Знакомством с Пушкиным отмечен,

Был шестикрыл, шестиконечен.

И он к устам моим приник -

И вырвал русский мой язык.

 

2.

Я долго думал на иврите,

Затем на русский перетер

Простую фразу - не звените!

Актер и за морем - актер.

 

3.

Жидов по матери считают...

 

4.

За пятый пункт в анкетной драме,

За голову и умный вид,

За то, что не антисемит,

Еврей! Скажи спасибо маме!

 

5.

Полны великоросской гордости

Мы здесь стоим, у стен Кремля.

Не обрастет чертой оседлости

Обетованная земля.

 

6.

Как хорошо, что мы смеемся.

Нам слезы лить не по годам.

Когда еще мы соберемся

Все здесь. Или - быть может - там?

 

7.

С гражданством решена задача.

Жаль, не Иисус я, не Мессия.

Но помещу я в Стену Плача

Мольбу о счастье для России.

1996

 

 

КАК ПЕНСИОНЕР - ПЕНСИОНЕРУ.

РАССКАЗЫ С ЛАВОЧКИ.

 

ВЕРКИНО СЧАСТЬЕ

И тебя, Маш, с Новым годом! И тебе здоровья! И тебе того же. Спасибо, Маш! Дай бог нам счастья!

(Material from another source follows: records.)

(** [Base] of a cleaned path is the element that [Clean] kept last. *)
Lemma Base_Clean (s n : string) (rest : list string) :
  is_empty s = false -> clean_elems s = n :: rest -> Base (Clean s) = n.
Proof.
  intros Hs Hel.
  pose proof (clean_stack_elems _ _ (clean_elems_stack s)) as Hall.
  rewrite Hel in Hall.
  assert (Hkept : Forall (fun e => no_slash e = true /\ is_empty e = false) (rev (n :: rest)))
    by (apply Forall_rev, Hall).
  assert (Hne : rev (n :: rest) <> []) by (cbn [rev]; intros E; destruct (rev rest); discriminate).
  assert (Hsplit : split_slash (join_slash (rev (n :: rest))) = rev (n :: rest)).
  { apply split_join; [exact Hne|]. eapply Forall_impl; [|exact Hkept]. intros e He. apply He. }
  assert (Hfilter : filter (fun e => negb (is_empty e)) (rev (n :: rest)) = rev (n :: rest)).
  { apply filter_nonempty. eapply Forall_impl; [|exact Hkept]. intros e He. apply He. }
  unfold Clean. rewrite Hs, Hel. cbv zeta.
  destruct (HasPrefix s "/").
  - unfold Base. cbn [is_empty split_slash]. unfold slash at 1.
    rewrite Ascii.eqb_refl, Hsplit. cbn [filter is_empty negb]. rewrite Hfilter.
    destruct (rev (n :: rest)) as [|e r] eqn:E; [contradiction|].
    apply (last_of_snoc (rev rest)). exact E.
  - destruct (is_empty (join_slash (rev (n :: rest)))) eqn:Hj.
    + apply join_slash_empty in Hj; [contradiction|exact Hkept].
    + unfold Base. rewrite Hj, Hsplit, Hfilter.
      destruct (rev (n :: rest)) as [|e r] eqn:E; [contradiction|].
      apply (last_of_snoc (rev rest)). exact E.
Qed.

(** The base name of an entry is the name under which it is listed. *)
Lemma Base_Join (p n : string) : valid_name n = true -> Base (Join p n) = n.
Proof.
  intros Hn. pose proof (clean_elems_Join p n Hn) as Hel.
  destruct (valid_name_inv n Hn) as (Hne & _).
  unfold Join in *. rewrite Hne in *.
  destruct (is_empty p).
  - rewrite (proj1 (clean_elems_Clean n Hne)) in Hel. exact (Base_Clean n n _ Hne Hel).
  - rewrite (proj1 (clean_elems_Clean _ (is_empty_app p slash n))) in Hel.
    exact (Base_Clean _ n _ (is_empty_app p slash n) Hel).
Qed.

Lemma Base_name (n : string) : valid_name n = true -> Base n = n.
Proof.
  intros Hn. destruct (valid_name_inv n Hn) as (Hne & _ & _ & Hns).
  unfold Base. rewrite Hne, (split_slash_no_slash n Hns). cbn [filter]. rewrite Hne. reflexivity.
Qed.

End BaseFacts.

(** ** The records of a walk, compared *)

Module CollectFacts.
Import Go Search WalkFacts.

(** The records that a search returns: those of the walk, unless the search
    of [display.go] refuses the pattern or the root. *)
Lemma Both_results_if (s : Both.snapshot) lower_table pattern root opts fs :
  results (Both.SearchFiles s lower_table pattern root opts fs)
  = if match s with
       | Both.display_go => negb (String.eqb pattern "") && stat_ok fs
       | Both.unnamed_parts => true
       end
    then Spec.collect lower_table pattern root opts root (tree fs)
    else [].
Proof.
  destruct s; cbn [Both.SearchFiles].
  - unfold DisplayGo.SearchFiles.
    destruct (String.eqb pattern ""); [reflexivity|].
    destruct (stat_ok fs); [|reflexivity].
    cbn [negb andb]. rewrite Walk_collect. reflexivity.
  - rewrite Part001_SearchFiles_outcome. reflexivity.
Qed.

(** More directories entered and more names accepted give more records. *)
Lemma collect_incl lower_table pattern1 pattern2 root opts1 opts2 :
  (forall p, Spec.enters root opts1 p = true -> Spec.enters root opts2 p = true) ->
  forall n p r,
    In r (Spec.collect lower_table pattern1 root opts1 p n) ->
    (Spec.emits lower_table pattern1 opts1 (Search.Name r) = true ->
     Spec.emits lower_table pattern2 opts2 (Search.Name r) = true) ->
    In r (Spec.collect lower_table pattern2 root opts2 p n).
Proof.
  intros Henters.
  induction n as [name size mt|name mt rd es IH|name] using node_forall_ind;
    intros p r Hin Hemit; cbn [Spec.collect] in *.
  - destruct (Spec.emits lower_table pattern1 opts1 name) eqn:E; [|destruct Hin].
    destruct Hin as [<-|[]]. cbn [Spec.record_of Search.Name] in Hemit.
    rewrite (Hemit E). left. reflexivity.
  - destruct rd; cbn [andb] in *; [|destruct Hin].
    destruct (Spec.enters root opts1 p) eqn:E; [|destruct Hin].
    rewrite (Henters p E).
    apply in_flat_map in Hin as (c & Hc & Hr). apply in_flat_map. exists c.
    split; [exact Hc|]. exact (proj1 (Forall_forall _ _) IH c Hc _ _ Hr Hemit).
  - destruct Hin.
Qed.

(** No record when no name is accepted. *)
Lemma collect_none lower_table pattern root opts :
  (forall name, Spec.emits lower_table pattern opts name = false) ->
  forall n p, Spec.collect lower_table pattern root opts p n = [].
Proof.
  intros Hnone n p.
  destruct (Spec.collect lower_table pattern root opts p n) as [|r l] eqn:E; [reflexivity|].
  assert (Hin : In r (Spec.collect lower_table pattern root opts p n))
    by (rewrite E; left; reflexivity).
  apply collect_located in Hin as (dirs & q & name & size & mt & _ & _ & Hemit & _).
  rewrite Hnone in Hemit. discriminate.
Qed.

(** The parts of a listing in the order of the names are in that order. *)
Lemma ascending_app (l1 l2 : list string) :
  Shape.ascending (l1 ++ l2) = true ->
  Shape.ascending l1 = true /\ Shape.ascending l2 = true.
Proof.
  induction l1 as [|x l1 IH]; [intros H; split; [reflexivity|exact H]|].
  destruct l1 as [|y l1].
  - cbn [app]. destruct l2 as [|y l2]; [intros _; split; reflexivity|].
    cbn [Shape.ascending]. intros H. apply andb_prop in H as [_ H].
    split; [reflexivity|exact H].
  - cbn [app Shape.ascending] in *. intros H. apply andb_prop in H as [Hxy H].
    destruct (IH H) as [H1 H2]. rewrite Hxy, H1. split; [reflexivity|exact H2].
Qed.

Lemma HasPrefix_refl (s : string) : HasPrefix s s = true.
Proof. induction s as [|c s IH]; [reflexivity|]. cbn [HasPrefix]. rewrite Ascii.eqb_refl, IH. reflexivity. Qed.

Lemma Contains_refl (s : string) : Contains s s = true.
Proof. rewrite StringFacts.Contains_unfold, HasPrefix_refl. reflexivity. Qed.

Lemma Contains_empty (s : string) : Contains s "" = true.
Proof. destruct s; reflexivity. Qed.

(** The way to an entry below a directory ends with the name of the entry. *)
Lemma located_last p n dirs q target :
  Spec.located p n dirs q target ->
  Spec.valid_entries n = true ->
  (dirs = [] /\ q = p /\ target = n)
  \/ (exists q', q = Join q' (node_name target) /\ valid_name (node_name target) = true).
Proof.
  induction 1 as [p n|p name mt rd es c dirs q target Hc Hloc IH]; intros Hv.
  - left. repeat split.
  - right. cbn [Spec.valid_entries] in Hv.
    apply (proj1 (forallb_forall _ _) Hv) in Hc.
    apply andb_prop in Hc as [Hname Hsub].
    destruct (IH Hsub) as [(_ & -> & ->)|Hbelow].
    + exists p. split; [reflexivity|exact Hname].
    + exact Hbelow.
Qed.

Section Paths.
Variable lower_table : rune -> rune.
Variables (pattern root : string) (opts : SearchOptions).

Local Abbreviation collect := (Spec.collect lower_table pattern root opts).

(** The path of a record is the path of the walk, extended by the names on
    the way to the file. *)
Lemma collect_paths (n : node) (p : string) (r : SearchResult) :
  Spec.valid_entries n = true ->
  In r (collect p n) ->
  exists names,
    Forall (fun x => valid_name x = true) names /\ Path r = fold_left Join names p.
Proof.
  intros Hv Hin.
  apply collect_located in Hin as (dirs & q & name & size & mt & Hloc & _ & _ & ->).
  destruct (SearchFacts.located_names _ _ _ _ _ Hloc Hv) as (names & Hnames & Hq & _).
  exists names. split; [exact Hnames|exact Hq].
Qed.
Lemma insert_by_name_perm u l : Permutation (Users.insert_by_name u l) (u :: l).
Proof.
  induction l as [|v l IH]; simpl; [done|].
  destruct (String.leb _ _); [done|].
  rewrite IH. apply perm_swap.
Qed.

Lemma sortBy_name_perm l : Permutation (Users.sortBy_name l) l.
Proof.
  induction l as [|u l IH]; simpl; [done|].
  rewrite insert_by_name_perm. by constructor.
Qed.

Lemma insert_by_name_sorted u l :
  StronglySorted Users.name_le l -> StronglySorted Users.name_le (Users.insert_by_name u l).
Proof.
  induction l as [|v l IH]; simpl; intros Hs.
  - by repeat constructor.
  - apply StronglySorted_inv in Hs as [Hl Hv].
    destruct (String.leb (Users.name u) (Users.name v)) eqn:Huv.
    + constructor; [by constructor|]. constructor; [done|].
      eapply Forall_impl; [exact Hv|]. intros w Hw. by eapply name_le_trans.
    + constructor; [by apply IH|].
      rewrite insert_by_name_perm. constructor; [|done].
      destruct (name_le_total u v) as [H|H]; [|done]. unfold Users.name_le in H. congruence.
Qed.

Lemma sortBy_name_sorted l : StronglySorted Users.name_le (Users.sortBy_name l).
Proof.
  induction l as [|u l IH]; simpl; [constructor|]. by apply insert_by_name_sorted.
Qed.

Lemma filter_sorted (f : Users.UserResult -> bool) l :
  StronglySorted Users.name_le l -> StronglySorted Users.name_le (List.filter f l).
Proof.
  induction 1 as [|u l Hs IH Hall]; simpl; [constructor|].
  destruct (f u); [|done]. constructor; [done|].
  rewrite List.Forall_forall in *. intros v [Hv _]%filter_In. by apply Hall.
Qed.

(** [sortBy] is stable: users of the same name keep their order. *)
Lemma insert_by_name_stable n u l :
  List.filter (fun v => String.eqb (Users.name v) n) (Users.insert_by_name u l)
  = List.filter (fun v => String.eqb (Users.name v) n) (u :: l).
Proof.
  induction l as [|v l IH]; [done|].
  cbn [Users.insert_by_name].
  destruct (String.leb (Users.name u) (Users.name v)) eqn:Huv; [done|].
  cbn [List.filter] in *. rewrite IH.
  destruct (String.eqb (Users.name u) n) eqn:Hu,
           (String.eqb (Users.name v) n) eqn:Hv; try done.
  apply String.eqb_eq in Hu, Hv. rewrite Hu, Hv in Huv.
  destruct (String.leb_total n n); congruence.
Qed.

Слушай, а тебе Верка не рассказывала, что вчера было? Точно? И ты не знаешь, Маш, что вчера 48-ую заселяли? Да ты что? И мы с Веркой не знали! Уходили вчера в магазин -машины не было, а пришли - на тебе! Стоит! Необходимо им, видите ли, прям под Новый год переселяться, времени у них, понимаешь, другого не будет! Ну мы ее, машину, понятно, обошли, Верка своей палкой пошаркала - и к лифту. Потом к грузовому. Куда там! Забиты лифты коробками всякими. Глядим - и шкаф потащили! Ничего себе шкаф, полированный, с дверками. А нам, Маш, как ни крути - на шестой подниматься. Ждем, говорю, Верка, ноги у нас не казенные. Грузчики мимо нас - туда-сюда, туда-сюда, мужики здоровые, пот градом, штаны с животов скатываются. Мы в стенку вжались. Стоим. И тут вылезает один из-под шкафа - и к нам. "Хорош шкафчик?" - спрашивает. Ну Верка, понятно, и выскочила - "Я б от такого не отказалась!". Он как на нее надвинется - "Номер квартиры, бабка! Сейчас отвезем! Будет тебе к Новому году подарок!" И что ты думаешь? Если б я на нее не шикнула - назвала бы! Точно! А потом поминай как ее звали, Верку эту. Но это еще, Маш, не главное! Главное - стоит перед нами битюг здоровенный, штаны подтягивает. "На какой, - говорит, -этаж едем?" Я, понятное дело, вру - на седьмой. И тут как сгреб он меня в охапку и - хлобысть! - в лифт на ящики. Верка заверещала, а он и ее! "Двери закрываются" - говорит. Я кричу: "Мы ж до кнопок не достаем!" А ирод этот смеется: "Палкой достанете!" Ты чего, Маш? Не веришь? Думаешь, вру я? Что? Ну тогда сиди и молчи! Не буду тебе ничего рассказывать! И не проси! Все, Маш! Конец рассказу!

 

(Продолжение через пять минут)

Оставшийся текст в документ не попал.